# Assignment 8

Develop a model for 20 news groups dataset from scikit-learn. Select 20% of data for test set.  

Develop metric learning model with siamese network [3 points] and triplet loss [3 points] (from seminar). 
Use KNN and LSH (any library for approximate nearest neighbor search) for final prediction after the network was trained. [2 points]

! Remember, that LSH gives you a set of neighbor candidates, for which you have to calculate distances to choose top-k nearest neighbors. 
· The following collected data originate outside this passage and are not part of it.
(** A slice without one of fleetboard's own labels crashes the proxy: the
    nil information returned for it is dereferenced when the slice is not in
    the cache. *)
Theorem EndpointSliceUpdate_missing_label ect s remove k n :
  supportedEndpointSliceAddressTypes (es_AddressType s) = true →
  endpointSliceCacheKeys s = Ret (k, n) →
  mget (Labels (es_meta s)) known_LabelServiceName = None →
  applied (trk (ect_cache ect) k) !! n = None → pending (trk (ect_cache ect) k) !! n = None →
  EndpointSliceUpdate ect (Some s) remove = Panic.
Proof.
  intros Ht Hk Hl Ha Hp. unfold EndpointSliceUpdate. simpl. rewrite Ht, Hk. simpl.
  unfold updatePending. rewrite Hk. unfold newEndpointSliceInfo. rewrite Hl. simpl.
  unfold esInfoChanged. simpl. rewrite lookup_insert_eq. fold (trk (ect_cache ect) k). by rewrite Hp, Ha.
Qed.

End cache.

(** ** Witnesses and the two-cluster example *)
Definition demo_proxylib : ProxyLib := {|
  utilnet_IsIPv6String := λ s, has_char ":"%char s;
  IPPart := λ s, s; PortPart := λ _, Err "invalid port";
  ParseRFC3339Nano := λ _, None; gate_TopologyAwareHints := false |}.

(** A slice as the service export controller uploads it: the standard label
    holds the name derived from the cluster. *)
Definition demo_export (cluster addr : string) : EndpointSlice :=
  mkSlice (mkMeta (cluster +:+ "-ns-web") EmptyString "fleetboard-system" EmptyString EmptyString 0 0 None
    (Some {[known_LabelServiceName := "web"; known_LabelServiceNameSpace := "ns";
            LabelServiceName := "derived-" +:+ cluster +:+ "-ns-web"]}) None [] [])
    "IPv4" [mkEp [addr] (Some true) None None None None None None None]
    [mkPort (Some "http") (Some "TCP") (Some 80) None].

Definition demo_spn : ServicePortName := mkSPN (mkNN "ns" "web") "0" "TCP".

Definition endpoints_at (o : outcome pstate) (spn : ServicePortName) : option (list string) :=
  match o with Ret (epm, _) => option_map (map bei_Endpoint) (epm !! spn) | _ => None end.

(** A service exported by two clusters loses one of them.  The slices of
    the two clusters carry different derived service names, so they are kept in
    two trackers of the cache, while both belong to the same service port; a
    sync replaces the endpoints of the service port by those of one tracker, and
    only one of the two endpoints remains, whichever slice came last. *)
Theorem proxy_two_clusters_overwrite :
  let run es := endpoints_at (@prun list_runtime demo_proxylib (∅, NewEndpointChangeTracker "node" "IPv4" 0) es) demo_spn in
  let a := PSlice (demo_export "c1" "10.1.0.1") false in
  let b := PSlice (demo_export "c2" "10.2.0.1") false in
  run [a; PSync] = Some ["10.1.0.1:80"] ∧ run [a; PSync; b; PSync] = Some ["10.2.0.1:80"] ∧
  run [b; PSync; a; PSync] = Some ["10.1.0.1:80"].
Proof. vm_compute. split_and!; reflexivity. Qed.

Definition demo_owner (k : NamespacedName) : NamespacedName :=
  if decide (k = mkNN "fleetboard-system" "derived-c1-ns-web") then mkNN "ns" "web"
  else if decide (k = mkNN "ns" "web") then mkNN "fleetboard-system" "derived-c1-ns-web" else k.

Lemma demo_owner_inj : Inj (=) (=) demo_owner.
Proof. intros k k'. unfold demo_owner. repeat case_decide; congruence. Qed.

Lemma proxy_endpoints_latest_witness :
  ∃ epm ect, @prun list_runtime demo_proxylib (∅, NewEndpointChangeTracker "node" "IPv4" 0)
      [PSlice (demo_export "c1" "10.1.0.1") false; PSlice (demo_export "c1" "10.1.0.2") false; PSync] = Ret (epm, ect) ∧
    ∃ m, @getEndpointsMap list_runtime demo_proxylib (NewEndpointSliceCache "node" "IPv4")
      (@latest list_runtime demo_proxylib (mkNN "fleetboard-system" "derived-c1-ns-web")
        [PSlice (demo_export "c1" "10.1.0.1") false; PSlice (demo_export "c1" "10.1.0.2") false]) = Ret m ∧
      epm !! demo_spn = m !! demo_spn.
Proof.
  destruct (@proxy_endpoints_latest list_runtime demo_proxylib demo_owner "node" "IPv4" 0
    [PSlice (demo_export "c1" "10.1.0.1") false; PSlice (demo_export "c1" "10.1.0.2") false]) as (epm & ect & Hrun & _ & Hm).
  - repeat constructor; vm_compute; reflexivity.
  - exists epm, ect. split; [exact Hrun|].
    destruct (Hm (mkNN "fleetboard-system" "derived-c1-ns-web")) as (m & Hg & Hs); [intros k'; apply demo_owner_inj|]. exists m. split; [exact Hg|].
    apply Hs. vm_compute. reflexivity.
Defined.
(* ===== verification/EndpointsSpec.v ===== *)
(** * What the endpoint map holds

    [ProxyEndpoints] computes the endpoints of a service port from slices as
    [addEndpoints] and [endpointsMapFromEndpointInfo] do, with sets in between.  Here is what the result is: for every port of every slice the
    addresses of its endpoints of the proxier's family, each once and in order. *)
From Stdlib Require Import Sorted.
From stdpp Require Import prelude gmap strings list sorting.
From S2P Require Import Prelude NetAddr K8s ProxyEndpoints.
Open Scope Z_scope.

(** The endpoint string an endpoint contributes at a port number, if its first address is of the family. *)
Definition endpoint_string `{ProxyLib} (ipFamily : string) (portNum : Z) (e : endpointInfo) : option string :=
  match ei_Addresses e with
  | [] => None
  | addr :: _ => if xorb (bool_decide (ipFamily = "IPv6")) (utilnet_IsIPv6String addr) then None else Some (JoinHostPort addr (Itoa portNum))
  end.

(** The service port a port of a slice stands for: it is named by its index among the sorted ports. *)
Definition port_of (nn : NamespacedName) (i : nat) (port : EndpointPort) : option (ServicePortName * Z) :=
  match ep_Name port, ep_Port port, ep_Protocol port with
  | Some _, Some portNum, Some protocol => if bool_decide (portNum = 0) then None else Some (mkSPN nn (Itoa (Z.of_nat i)) protocol, portNum)
  | _, _, _ => None
  end.

(** [si] has the endpoint [ep] for the service port [spn]. *)
Definition serves `{ProxyLib} (ipFamily : string) (si : endpointSliceInfo) (spn : ServicePortName) (ep : string) : Prop :=
  ∃ i port portNum e, esi_Ports si !! i = Some port ∧ port_of (esi_nn si) i port = Some (spn, portNum) ∧
    e ∈ esi_Endpoints si ∧ endpoint_string ipFamily portNum e = Some ep.

Section spec.
Context `{GoRuntime} `{ProxyLib}.
Implicit Types (S : gmap string BaseEndpointInfo) (m : gmap ServicePortName (gmap string BaseEndpointInfo)).

(** Endpoints are filed under their strings. *)
Definition keyed S : Prop := ∀ k info, S !! k = Some info → bei_Endpoint info = k.

Lemma add_endpoint_keys cache p S e k : k ∈ dom (add_endpoint cache p S e) ↔ k ∈ dom S ∨ endpoint_string (esc_ipFamily cache) p e = Some k.
Proof.
  unfold add_endpoint, endpoint_string. destruct (ei_Addresses e) as [|addr r]; [naive_solver|].
  case_match; [naive_solver|]. cbn [newBaseEndpointInfo bei_Endpoint]. case_match eqn:E.
  - rewrite dom_insert, elem_of_union, elem_of_singleton. naive_solver.
  - apply orb_false_iff in E as [E _]. apply bool_decide_eq_false in E.
    split; [by left|]. intros [?|[= <-]]; [done|]. apply elem_of_dom. by apply not_eq_None_Some.
Qed.

Lemma add_endpoint_keyed cache p S e : keyed S → keyed (add_endpoint cache p S e).
Proof.
  intros HS. unfold add_endpoint. destruct (ei_Addresses e); [done|]. case_match; [done|]. case_match; [|done].
  intros k info. rewrite lookup_insert_Some. intros [[<- <-]|[_ ?]]; [done|by apply HS].
Qed.

Lemma addEndpoints_keys cache p o es k :
  k ∈ dom (addEndpoints cache p o es) ↔ k ∈ dom (default ∅ o) ∨ ∃ e, e ∈ es ∧ endpoint_string (esc_ipFamily cache) p e = Some k.
Proof.
  unfold addEndpoints. generalize (default ∅ o). induction es as [|e es IH]; intros S; cbn [foldl].
  - split; [by left|]. intros [?|(e & He & _)]; [done|by apply elem_of_nil in He].
  - rewrite IH, add_endpoint_keys. setoid_rewrite elem_of_cons. naive_solver.
Qed.

Lemma addEndpoints_keyed cache p o es : keyed (default ∅ o) → keyed (addEndpoints cache p o es).
Proof.
  unfold addEndpoints. generalize (default ∅ o). induction es as [|e es IH]; intros S; cbn [foldl]; [done|].
  intros HS. by apply IH, add_endpoint_keyed.
Qed.

Definition has m (spn : ServicePortName) (k : string) : Prop := k ∈ dom (default ∅ (m !! spn)).
Definition all_keyed m : Prop := ∀ spn, keyed (default ∅ (m !! spn)).

(** One port of the loop: one that stands for no service port is passed over. *)
Definition port_step cache si i port m :=
  match port_of (esi_nn si) i port with
  | Some (spn, portNum) => <[spn := addEndpoints cache portNum (m !! spn) (esi_Endpoints si)]> m
  | None => m
  end.

Lemma ports_loop_cons cache si i port ports m m' :
  ports_loop cache si i (port :: ports) m = Ret m' → ports_loop cache si (S i) ports (port_step cache si i port m) = Ret m'.
Proof.
  cbn [ports_loop]. unfold port_step, port_of. destruct (ep_Name port); [|done]. destruct (ep_Port port) as [n|]; [|done].
  destruct (decide (n = 0)) as [->|Hn]; [by destruct (ep_Protocol port)|]. rewrite (bool_decide_false _ Hn). intros E.
  destruct (ep_Protocol port) as [pr|]; [by destruct n|by destruct n].
Qed.

Lemma port_step_keys cache si i port m : all_keyed m →
  all_keyed (port_step cache si i port m) ∧ ∀ spn k, has (port_step cache si i port m) spn k ↔ has m spn k ∨
    ∃ portNum e, port_of (esi_nn si) i port = Some (spn, portNum) ∧ e ∈ esi_Endpoints si ∧ endpoint_string (esc_ipFamily cache) portNum e = Some k.
Proof.
  intros Hk. unfold port_step. destruct (port_of (esi_nn si) i port) as [[spn0 n]|]; [|split; [done|naive_solver]]. split.
  - intros spn. destruct (decide (spn0 = spn)) as [<-|Hne]; [rewrite lookup_insert_eq; by apply addEndpoints_keyed|by rewrite lookup_insert_ne].
  - intros spn k. unfold has at 1. destruct (decide (spn0 = spn)) as [<-|Hne].
    + rewrite lookup_insert_eq. etrans; [apply addEndpoints_keys|]. unfold has. naive_solver.
    + rewrite lookup_insert_ne by done. naive_solver.
Qed.

Lemma ports_loop_keys cache si i ports m m' : ports_loop cache si i ports m = Ret m' → all_keyed m →
  all_keyed m' ∧ ∀ spn k, has m' spn k ↔ has m spn k ∨
    ∃ j port portNum e, ports !! j = Some port ∧ port_of (esi_nn si) (i + j) port = Some (spn, portNum) ∧
      e ∈ esi_Endpoints si ∧ endpoint_string (esc_ipFamily cache) portNum e = Some k.
Proof.
  revert i m. induction ports as [|port ports IH]; intros i m E Hk.
  { injection E as <-. split; [done|]. intros spn k. split; [by left|]. by intros [?|(? & ? & ? & ? & ? & _)]. }
  apply ports_loop_cons in E. destruct (port_step_keys cache si i port m Hk) as [Hk1 Hs].
  apply IH in E as [Hk' Hin]; [|done]. split; [done|]. intros spn k. rewrite Hin, Hs. split.
  - intros [[?|(n & e & ? & ?)]|(j & p & n & e & Hj & Hp & He)]; [by left| |].
    + right. exists 0%nat, port, n, e. by rewrite Nat.add_0_r.
    + right. exists (S j), p, n, e. by rewrite Nat.add_succ_r.
  - intros [?|([|j] & p & n & e & Hj & Hp & He)]; [by do 2 left| |].
    + injection Hj as <-. rewrite Nat.add_0_r in Hp. left. right. by exists n, e.
    + right. exists j, p, n, e. by rewrite Nat.add_succ_r in Hp.
Qed.

Lemma slices_loop_keys cache slices m m' : slices_loop cache slices m = Ret m' → all_keyed m →
  all_keyed m' ∧ ∀ spn k, has m' spn k ↔ has m spn k ∨ ∃ si, si ∈ slices ∧ serves (esc_ipFamily cache) si spn k.
Proof.
  revert m. induction slices as [|si slices IH]; intros m E Hk; cbn [slices_loop] in E.
  { injection E as <-. split; [done|]. intros spn k. split; [by left|]. intros [?|(? & []%elem_of_nil & _)]. done. }
  apply bind_Ret in E as (m1 & E1 & E). apply ports_loop_keys in E1 as [Hk1 Hin1]; [|done]. apply IH in E as [Hk' Hin]; [|done].
  split; [done|]. intros spn k. rewrite Hin, Hin1. setoid_rewrite elem_of_cons. unfold serves. cbn [Nat.add]. split.
  - intros [[?|?]|(si' & ? & ?)]; [by left|right; exists si; split; [by left|done]|right; exists si'; split; [by right|done]].
  - intros [?|(si' & [->|?] & ?)]; [by do 2 left|left; by right|right; by exists si'].
Qed.

(** The list of a service port: what is filed, each once, in the order of the strings. *)
Definition endpoint_list (l : list BaseEndpointInfo) : Prop :=
  l ≠ [] ∧ NoDup (bei_Endpoint <$> l) ∧ StronglySorted (λ a b, str_lt b a = false) (bei_Endpoint <$> l).

Lemma sorted_strings (l : list BaseEndpointInfo) : StronglySorted (λ a b, byEndpoint_Less b a = false) l →
  StronglySorted (λ a b, str_lt b a = false) (bei_Endpoint <$> l).
Proof. induction 1 as [|x l _ IH Hx]; cbn; constructor; [done|]. rewrite Forall_fmap. exact Hx. Qed.

Lemma byEndpoint_order : less_order byEndpoint_Less.
Proof. destruct str_lt_order as [O1 O2]. split; intros *; [apply O1|apply O2]. Qed.

Lemma keyed_list S l : keyed S → l ≡ₚ (map_to_list S).*2 → bei_Endpoint <$> l ≡ₚ (map_to_list S).*1.
Proof.
  intros HS ->. rewrite <- list_fmap_compose.
  rewrite (list_fmap_ext (bei_Endpoint ∘ snd) fst); [done|]. intros i [k info] Hi.
  apply list_elem_of_lookup_2, elem_of_map_to_list in Hi. cbn. by apply HS.
Qed.

Lemma endpointsMap_lookup m spn : all_keyed m →
  match endpointsMapFromEndpointInfo m !! spn with
  | Some l => endpoint_list l ∧ ∀ k, k ∈ bei_Endpoint <$> l ↔ has m spn k
  | None => ∀ k, ¬ has m spn k
  end.
Proof.
  intros Hk. unfold endpointsMapFromEndpointInfo, has. rewrite lookup_omap. specialize (Hk spn).
  destruct (m !! spn) as [S|]; cbn [mbind option_bind default] in *; [|set_solver]. destruct (Nat.ltb_spec 0 (size S)) as [Hs|Hs].
  - assert (Hp : bei_Endpoint <$> go_sort byEndpoint_Less (go_range S).*2 ≡ₚ (map_to_list S).*1).
    { apply keyed_list; [done|]. by rewrite go_sort_perm, go_range_perm. }
    split; [split_and!|].
    + intros E. rewrite E in Hp. apply Permutation_length in Hp. rewrite (length_fmap fst), length_map_to_list in Hp. cbn in Hp. lia.
    + rewrite Hp. apply NoDup_fst_map_to_list.
    + apply sorted_strings, go_sort_sorted, byEndpoint_order.
    + intros k. rewrite Hp, elem_of_dom. split.
      * intros ([k' info] & -> & Hin%elem_of_map_to_list)%list_elem_of_fmap. by exists info.
      * intros [info Hin%elem_of_map_to_list]. by apply (list_elem_of_fmap_2 fst) in Hin.
  - intros k. assert (S = ∅) as -> by (apply map_size_empty_inv; lia). set_solver.
Qed.

Lemma getEndpointsMap_serves cache slices (epm : EndpointsMap) spn : getEndpointsMap cache slices = Ret epm →
  match epm !! spn with
  | Some l => endpoint_list l ∧ ∀ ep, ep ∈ bei_Endpoint <$> l ↔ ∃ name si, slices !! name = Some si ∧ serves (esc_ipFamily cache) si spn ep
  | None => ∀ ep name si, slices !! name = Some si → ¬ serves (esc_ipFamily cache) si spn ep
  end.
Proof.
  unfold getEndpointsMap, endpointInfoByServicePort. intros E. apply bind_Ret in E as (m0 & E & [= <-]).
  apply slices_loop_keys in E as [Hk Hin]; [|intros spn' k info; by rewrite !lookup_empty].
  assert (Hhas : ∀ ep, has m0 spn ep ↔ ∃ name si, slices !! name = Some si ∧ serves (esc_ipFamily cache) si spn ep).
  { intros ep. rewrite Hin. unfold has. rewrite lookup_empty. split.
    - intros [Hd|(si & Hsi & Hs)]; [set_solver|]. apply list_elem_of_fmap in Hsi as ([name si'] & -> & Hn%elem_of_go_range). by exists name, si'.
    - intros (name & si & Hn%elem_of_go_range & Hs). right. exists si. split; [|done]. by apply (list_elem_of_fmap_2 snd) in Hn. }
  pose proof (endpointsMap_lookup m0 spn Hk) as Hl. destruct (endpointsMapFromEndpointInfo m0 !! spn) as [l|].
  - destruct Hl as [Hl Hk']. split; [done|]. intros ep. by rewrite Hk'.
  - intros ep name si Hn Hs. apply (Hl ep), Hhas. by exists name, si.
Qed.
End spec.

Section claim.
Context `{GoRuntime} `{ProxyLib}.

(** C6: the endpoint map is what the slices say.  From the slices of a service [getEndpointsMap] makes, for every service port
    (a port is known by its index among the sorted ports of its slice), the list of the endpoint
    strings of that port: those of all slices with an endpoint of the proxier's family, each once, in order; a port without
    endpoints has no entry. *)
Theorem getEndpointsMap_spec nn cache slices : (∀ name si, slices !! name = Some si → info_ok nn si) →
  ∃ epm, getEndpointsMap cache slices = Ret epm ∧ ∀ spn,
    match epm !! spn with
    | Some l => endpoint_list l ∧ ∀ ep, ep ∈ bei_Endpoint <$> l ↔ ∃ name si, slices !! name = Some si ∧ serves (esc_ipFamily cache) si spn ep
    | None => ∀ ep name si, slices !! name = Some si → ¬ serves (esc_ipFamily cache) si spn ep
    end.
Proof.
  intros Hs. destruct (getEndpointsMap_total cache nn slices Hs) as (epm & E & _). exists epm. split; [done|].
  intros spn. exact (getEndpointsMap_serves cache slices epm spn E).
Qed.
End claim.

(** Two slices with one port and three endpoints between them, one twice and one of the other family. *)
Definition demo_info (addrs : list string) : endpointSliceInfo :=
  mkEsInfo [mkPort (Some "http") (Some "TCP") (Some 80) None] ((λ a, mkEpInfo [a] None None None true true false) <$> addrs) false (mkNN "ns" "web").
Definition demo_infos : gmap string endpointSliceInfo :=
  {["a" := demo_info ["10.0.0.7"; "10.0.0.5"]; "b" := demo_info ["10.0.0.5"; "fd00::1"]]}.

Lemma getEndpointsMap_spec_witness :
  ∃ epm, @getEndpointsMap list_runtime demo_proxylib (NewEndpointSliceCache "node" "IPv4") demo_infos = Ret epm ∧
    option_map (fmap bei_Endpoint) (epm !! demo_spn) = Some ["10.0.0.5:80"; "10.0.0.7:80"] ∧
    match epm !! demo_spn with Some l => endpoint_list l | None => False end.
Proof.
  destruct (@getEndpointsMap_spec list_runtime demo_proxylib (mkNN "ns" "web") (NewEndpointSliceCache "node" "IPv4") demo_infos) as (epm & E & Hs).
  - unfold demo_infos. intros name si. rewrite lookup_insert_Some, lookup_singleton_Some. intros [[_ <-]|[_ [_ <-]]]; (split; [done|by repeat constructor]).
  - assert (E' : epm = match @getEndpointsMap list_runtime demo_proxylib (NewEndpointSliceCache "node" "IPv4") demo_infos with Ret m => m | _ => ∅ end) by (by rewrite E).
    assert (Hl : option_map (fmap bei_Endpoint) (epm !! demo_spn) = Some ["10.0.0.5:80"; "10.0.0.7:80"]) by (rewrite E'; vm_compute; reflexivity).
    exists epm. split; [exact E|]. split; [exact Hl|]. specialize (Hs demo_spn). destruct (epm !! demo_spn); [exact (proj1 Hs)|discriminate Hl].
Defined.
(** ** [syncEndpoint] *)

(** The endpoints of a service port that get traffic, and whether the service
    has none on this node although it asks for them. *)
Definition select_endpoints (p : Proxier) (spn : ServicePortName) (onlyNodeLocal : bool) (endpoints : list BaseEndpointInfo)
    : list BaseEndpointInfo * gset string * gset string :=
  match px_svcPortMap p !! spn with
  | None => (endpoints, px_noLocalInternal p, px_noLocalExternal p)
  | Some info =>
      let cat := CategorizeEndpoints endpoints (spi_base info) (px_nodeLabels p) in
      if onlyNodeLocal then
        if (0 <? length (cat_local cat))%nat then (cat_local cat, px_noLocalInternal p, px_noLocalExternal p)
        else (cat_cluster cat,
              if cat_hasAny cat && bsp_internalPolicyLocal (spi_base info)
              then {[NN_String (spn_nn spn)]} ∪ px_noLocalInternal p else px_noLocalInternal p,
              if cat_hasAny cat && bsp_externalPolicyLocal (spi_base info)
              then {[NN_String (spn_nn spn)]} ∪ px_noLocalExternal p else px_noLocalExternal p)
      else (cat_cluster cat, px_noLocalInternal p, px_noLocalExternal p)
  end.

(** [net.SplitHostPort], [strconv.Atoi] and [ParseIPSloppy] on an endpoint. *)
Definition parse_dest (ep : string) (weight : Z) : option RealServer :=
  match SplitHostPort ep with
  | Ret (ip, port) => match Atoi port with
                      | Ret n => Some (mkRS (ParseIPSloppy ip) (wrapu16 n) weight 0 0)
                      | _ => None
                      end
  | _ => None
  end.

Definition reset_weights (w : W) (applied : VirtualServer) (curDests : list RealServer) (newDest : RealServer) : W :=
  foldl (λ w dest, if negb (rs_Weight dest =? rs_Weight newDest) then fst (UpdateRealServer w applied newDest) else w)
    w curDests.
(* ===== verification/ProxySync.v ===== *)
(** * A sync of the proxier, end to end

    What [syncProxyRules] of [pkg/proxy/ipvs/proxier.go] leaves in the kernel, composed
    from the theorems on its parts: the virtual servers, their real servers, the
    addresses of the dummy device and the IP sets are those of the service
    map and the endpoint map. *)
From Stdlib Require Import Ascii.
From stdpp Require Import prelude gmap strings list.
From S2P Require Import Prelude NetAddr K8s ProxyEndpoints ProxyServices HostPort Kernel Graceful IpSet Proxier.
Open Scope Z_scope.

Section sync.
Context `{GoRuntime} {W : Type} `{ServiceLib} `{ProxyLib} `{NetutilsLib} `{IpvsLib} `{KernelOps W}.
Context `{!IpvsNames} `{!KernelLaws W} `{!ReliableKernel W}.
Implicit Types (w : W) (p : Proxier) (vs : VirtualServer).

(** ** Frames *)

(** All of the view but the real servers. *)
Definition rest_of (k : KernelView) := (kv_servers k, kv_bound k, kv_sets k).

Lemma effect_rest w r v f : effect kview w r (with_reals v f) → rest_of (kview (fst r)) = rest_of (kview w).
Proof. unfold effect. intros ->. by destruct (snd r). Qed.

Lemma AddRealServer_rest w vs rs : rest_of (kview (fst (AddRealServer w vs rs))) = rest_of (kview w).
Proof. eapply effect_rest, AddRealServer_ok. Qed.
Lemma UpdateRealServer_rest w vs rs : rest_of (kview (fst (UpdateRealServer w vs rs))) = rest_of (kview w).
Proof. eapply effect_rest, UpdateRealServer_ok. Qed.
Lemma DeleteRealServer_rest w vs rs : rest_of (kview (fst (DeleteRealServer w vs rs))) = rest_of (kview w).
Proof. eapply effect_rest, DeleteRealServer_ok. Qed.

Lemma reset_weights_rest w vs dests rs : rest_of (kview (reset_weights w vs dests rs)) = rest_of (kview w).
Proof.
  unfold reset_weights. revert w. induction dests as [|d dests IH]; intros w; [done|]. cbn [foldl]. rewrite IH.
  case_match; [|done]. apply UpdateRealServer_rest.
Qed.

Lemma deleteRsFunc_rest w it : rest_of (kview (fst (deleteRsFunc w it))) = rest_of (kview w).
Proof.
  unfold deleteRsFunc. destruct (GetRealServers _ _) as [rss|]; [|done].
  induction rss as [|rs rss IH]; [done|]. cbn [delete_loop]. repeat case_match; try done;
    match goal with E : DeleteRealServer _ _ _ = _ |- _ => pose proof (DeleteRealServer_rest w (li_VirtualServer it) rs) as Hr; by rewrite E in Hr end.
Qed.

Lemma GracefulDeleteRS_rest w q vs rs : rest_of (kview (fst (fst (GracefulDeleteRS w q vs rs)))) = rest_of (kview w).
Proof.
  unfold GracefulDeleteRS. pose proof (deleteRsFunc_rest w (mkItem vs rs)) as Hd.
  destruct (deleteRsFunc w (mkItem vs rs)) as [w1 [d e]]. destruct d; [done|].
  pose proof (UpdateRealServer_rest w1 vs (set_Weight 0 rs)) as Hu.
  destruct (UpdateRealServer _ _ _) as [w2 [e'|]]; simpl in *; congruence.
Qed.

Lemma MoveRSOut_rest w q u : rest_of (kview (fst (fst (MoveRSOutofGracefulDeleteList w q u)))) = rest_of (kview w).
Proof.
  unfold MoveRSOutofGracefulDeleteList. destruct (rsList_exist q u) as [it|]; [|done].
  pose proof (DeleteRealServer_rest w (li_VirtualServer it) (li_RealServer it)) as Hd. by destruct (DeleteRealServer _ _ _) as [w1 [e|]].
Qed.

Lemma create_endpoint_rest vs applied i dests cur w q ep :
  rest_of (kview (fst (create_endpoint vs applied i dests cur (w, q) ep))) = rest_of (kview w).
Proof.
  unfold create_endpoint. destruct (parse_dest ep 1) as [rs|]; [|done]. case_bool_decide; [|apply AddRealServer_rest].
  set (w0 := if i then _ else w). assert (H0' : rest_of (kview w0) = rest_of (kview w)).
  { unfold w0. destruct i; [apply reset_weights_rest|done]. }
  case_match; [done|]. pose proof (MoveRSOut_rest w0 q (GetUniqueRSName vs rs)) as Hm.
  destruct (MoveRSOutofGracefulDeleteList _ _ _) as [[w1 q1] [e|]]; simpl in *; [congruence|].
  rewrite AddRealServer_rest. congruence.
Qed.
Your quality metric = accuracy score [2 points if acc > 0.8 ]

In [0]:
import numpy as np
import pandas as pd
import nltk

import torch as tt
import torch.nn as nn
import torch.nn.functional as F
import torch.optim as optim
from torch.utils.data import DataLoader, Dataset, TensorDataset
from torchtext import data

from sklearn.model_selection import train_test_split
from tqdm import tqdm_notebook

In [0]:
from sklearn.datasets import fetch_20newsgroups
all_data = fetch_20newsgroups(subset='train', remove=('headers', 'footers', 'quotes'))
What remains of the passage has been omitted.